Tentando disfarçar meu nervosismo, dei um passo para trás, me desvencilhando de seu toque.
- O que você quer comigo? - perguntei, sentindo meu coração bater acelerado.
Domenico apenas sorriu de lado, com um ar confiante.
- Precisamos conversar.
Dei mais um passo para trás, sentindo o olhar intenso de Domenico ainda fixo em mim.
- Eu já disse, não tenho nada para conversar com você. E não vou sair da fila. Estou tentando conseguir um lugar para dormir esta noite - respondi firme, cruzando os braços.
Domenico pareceu frustrado, mas determinado a não me deixar em paz. Ele suspirou, dando uma olhada ao redor e se inclinou um pouco, baixando a voz.
- Amara, é sério. Realmente preciso falar com você. É importante - insistiu ele, com uma expressão que eu não sabia se era desespero ou apenas pura obstinação.
Só balancei a cabeça, cansada de tanta insistência.
- Não vou sair da fila. Se você precisa realmente de algo, vai ter que esperar até amanhã - falei, tentando manter minha posição.
Eu não arriscaria perder uma das poucas oportunidades de ter um teto sobre minha cabeça esta noite.
Nesse momento, Cal, que estava observando de perto a situação, deu um passo à frente, colocando-se ao meu lado.
- Está tudo bem aqui, Amara? - ele perguntou, lançando um olhar de advertência para Domenico.
- Sim, Cal. Fica tranquilo, continua na fila. Vamos conseguir um lugar hoje - respondi, dando a ele um sorriso tranquilizador, mesmo que por dentro eu estivesse um pouco confusa com a insistência de Domenico.
Foi então que Domenico fez algo que não esperava. Com uma expressão quase desesperada, ele tirou um maço de notas de dentro do casaco e me mostrou.

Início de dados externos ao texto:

(** * Continuous-variable statistics of qutip ([qutip/continous_variables.py])

    A shallow embedding of the module and the proofs of its properties.

    The module is a handful of list comprehensions and formulas over
    Python objects that it does not implement itself: [Qobj] operators
    with [+], [-], [*], [/] and [.dag()], [qutip.expect], and numpy's
    [sqrt], [log], [real] and [linalg.det].  Python is dynamically
    typed, so the embedding has one universe of values ([value]) and an
    interface [PyEnv] of the operations the module calls on it; the
    functions of the module are written once, for every implementation
    of that interface.  The operations of the interface are total: the
    exceptions the model tracks are those of the module itself (its two
    [ValueError]s) and of indexing a matrix out of range. *)

From Stdlib Require Import ZArith Lia.
From stdpp Require Import base list strings.

Local Open Scope Z_scope.

(** ** Exceptions and results *)

Inductive exn : Type :=
| ValueError (msg : string)
| IndexError.

Inductive result (A : Type) : Type :=
| Ok (a : A)
| Raise (e : exn).

Arguments Ok {A} a.
Arguments Raise {A} e.

#[global] Instance result_ret : MRet result := fun A a => Ok a.

#[global] Instance result_bind : MBind result := fun A B f m =>
  match m with
  | Ok a => f a
  | Raise e => Raise e
  end.

(** ** The objects the module works on *)

Class PyEnv (value : Type) : Type := {
  (* Python's binary operators, on numbers and on Qobj alike *)
  py_add : value -> value -> value;
  py_sub : value -> value -> value;
  py_mul : value -> value -> value;
  py_div : value -> value -> value;
  py_pow : value -> value -> value;
  py_neg : value -> value;
  (* [a > b], as [max] evaluates it *)
  py_gt : value -> value -> bool;
  (* the literals: an int, and [1j] *)
  py_int : Z -> value;
  py_1j : value;
  (* Qobj.dag and qutip.expect *)
  dag : value -> value;
  expect : value -> value -> value;
  (* numpy *)
  np_sqrt : value -> value;
  np_log : value -> value;
  np_real : value -> value;
  np_linalg_det : list (list value) -> value
}.

Declare Scope py_scope.
Delimit Scope py_scope with py.
Notation "a + b" := (py_add a b) : py_scope.
Notation "a - b" := (py_sub a b) : py_scope.
Notation "a * b" := (py_mul a b) : py_scope.
Notation "a / b" := (py_div a b) : py_scope.
Notation "a ^ b" := (py_pow a b) : py_scope.
Notation "- a" := (py_neg a) : py_scope.

(** A two-dimensional array, row by row. *)
Definition matrix (value : Type) : Type := list (list value).

(** [shape M = (n, m)] for a rectangular array. *)
Definition has_shape {A : Type} (n m : nat) (M : list (list A)) : Prop :=
  length M = n /\ Forall (fun row => length row = m) M.

(** [M[i][j]], when both indices are in range. *)
Definition entry {A : Type} (M : list (list A)) (i j : nat) : option A :=
  row ← M !! i; row !! j.

(** [R[i, j]] on an array: IndexError out of range. *)
Definition getitem2 {A : Type} (R : list (list A)) (i j : nat) : result A :=
  match R !! i with
  | Some row =>
      match row !! j with
      | Some x => Ok x
      | None => Raise IndexError
      end
  | None => Raise IndexError
  end.

(** [l[lo:hi]]: a slice never raises, it is cut at the end of [l]. *)
Definition py_slice {A : Type} (lo hi : nat) (l : list A) : list A :=
  take (hi - lo) (drop lo l).

(** [V[r0:r1, c0:c1]] *)
Definition slice2 {A : Type} (r0 r1 c0 c1 : nat) (V : list (list A))
  : list (list A) :=
  py_slice c0 c1 <$> py_slice r0 r1 V.

(** [range(n)] *)
Definition range (n : nat) : list nat := seq 0 n.

(** The messages of the two ValueErrors of [wigner_covariance_matrix]. *)
Definition msg_rho : string :=
  String.append "Must give rho if using field operators " "(a1 and a2)".

Definition msg_fields_or_R : string :=
  String.append "Must give either field operators (a1 and a2) "
                "or a precomputed correlation matrix (R)".

Section ContinuousVariables.
Context {value : Type} `{PyEnv value}.

(** [max(a, b)] of two arguments: [b] replaces [a] when [b > a]. *)
Definition py_max (a b : value) : value :=
  if py_gt b a then b else a.

(** lines 30-54 *)
Definition covariance_matrix (basis : list value) (rho : value)
  : matrix value :=
  (fun op2 =>
     (fun op1 =>
        (expect (op1 * op2 + op2 * op1) rho
         - expect op1 rho * expect op2 rho)%py) <$> basis) <$> basis.

(** lines 183-195; [rho = None] is Python's [rho is None] *)
Definition _correlation_matrix (basis : list value) (rho : option value)
  : matrix value :=
  match rho with
  | None =>
      (fun op2 => (fun op1 => (op1 * op2)%py) <$> basis) <$> basis
  | Some rho =>
      (fun op2 => (fun op1 => expect (op1 * op2)%py rho) <$> basis) <$> basis
  end.

(** lines 57-85 *)
Definition correlation_matrix_field (a1 a2 : value) (rho : option value)
  : matrix value :=
  let basis := [a1; dag a1; a2; dag a2] in
  _correlation_matrix basis rho.

(** lines 88-121 *)
Definition correlation_matrix_quadrature (a1 a2 : value) (rho : option value)
  : matrix value :=
  let x1 := ((a1 + dag a1) / np_sqrt (py_int 2))%py in
  let p1 := (py_1j * (a1 - dag a1) / np_sqrt (py_int 2))%py in
  let x2 := ((a2 + dag a2) / np_sqrt (py_int 2))%py in
  let p2 := (py_1j * (a2 - dag a2) / np_sqrt (py_int 2))%py in
  let basis := [x1; p1; x2; p2] in
  _correlation_matrix basis rho.

(** lines 124-159 *)
Definition wigner_covariance_matrix
    (a1 a2 : option value) (R : option (matrix value)) (rho : option value)
  : result (matrix value) :=
  match R with
  | Some R =>
      match rho with
      | None =>
          mapM (fun j =>
            mapM (fun i =>
              rij ← getitem2 R i j;
              rji ← getitem2 R j i;
              mret (np_real (rij + rji)%py)) (range 4)) (range 4)
      | Some rho =>
          mapM (fun j =>
            mapM (fun i =>
              rij ← getitem2 R i j;
              rji ← getitem2 R j i;
              mret (np_real (expect (rij + rji)%py rho))) (range 4)) (range 4)
      end
  | None =>
      match a1, a2 with
      | Some a1, Some a2 =>
          match rho with
          | Some rho =>
              let x1 := ((a1 + dag a1) / np_sqrt (py_int 2))%py in
              let p1 := (py_1j * (a1 - dag a1) / np_sqrt (py_int 2))%py in
              let x2 := ((a2 + dag a2) / np_sqrt (py_int 2))%py in
              let p2 := (py_1j * (a2 - dag a2) / np_sqrt (py_int 2))%py in
              Ok (covariance_matrix [x1; p1; x2; p2] rho)
          | None => Raise (ValueError msg_rho)
          end
      | _, _ => Raise (ValueError msg_fields_or_R)
      end
  end.

(** lines 162-181 *)
Definition wigner_logarithm_negativity (V : matrix value) : value :=
  let A := slice2 0 2 0 2 V in
  let B := slice2 2 4 2 4 V in
  let C := slice2 0 2 2 4 V in
  let sigma :=
    (np_linalg_det A + np_linalg_det B - py_int 2 * np_linalg_det C)%py in
  let nu :=
    np_sqrt (sigma / py_int 2
             - np_sqrt (sigma ^ py_int 2 - py_int 4 * np_linalg_det V)
               / py_int 2)%py in
  let lognu := (- np_log (py_int 2 * nu))%py in
  let logneg := py_max (py_int 0) lognu in
  logneg.

End ContinuousVariables.

(** ** A small implementation of the interface

    Two-by-two integer matrices: operators are matrices, a number [z] is
    the matrix [z * I], [expect a rho] is the trace of [a * rho], and
    [1j] is the matrix whose square is [-I].  Products of operators do
    not commute here, so the row and column conventions of the module
    can be observed on it. *)

Module Mat2.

- Escuta, se você aceitar conversar comigo, eu pago uma semana de hotel para você e seu amigo. Vocês não vão precisar ficar na rua - ele disse, colocando algumas notas dobradas na minha mão. Fiquei parada, atônita, olhando para o dinheiro.
- Como vou saber que isso não é conversa fiada? - perguntei, cética, embora estivesse surpresa com o gesto.
Domenico apenas deu um leve sorriso, exibindo uma confiança desarmante.
- Dinheiro não é um problema para mim, Amara. Sou rico, muito rico - ele respondeu, dando um olhar rápido para Cal, que também parecia surpreso.
Ainda hesitante, apertei as notas na mão, e Domenico me puxou levemente para o lado, afastando-nos um pouco da fila.
Olhei para Cal, um pouco incerta. Ele assentiu, compreensivo.
- Vai lá, Amara. Eu seguro sua vaga - disse ele, dando um sorriso de apoio.
Suspirei, ainda sem entender o que Domenico queria realmente de mim, mas pelo menos agora tinha uma oportunidade de ouvir o que ele tanto queria falar.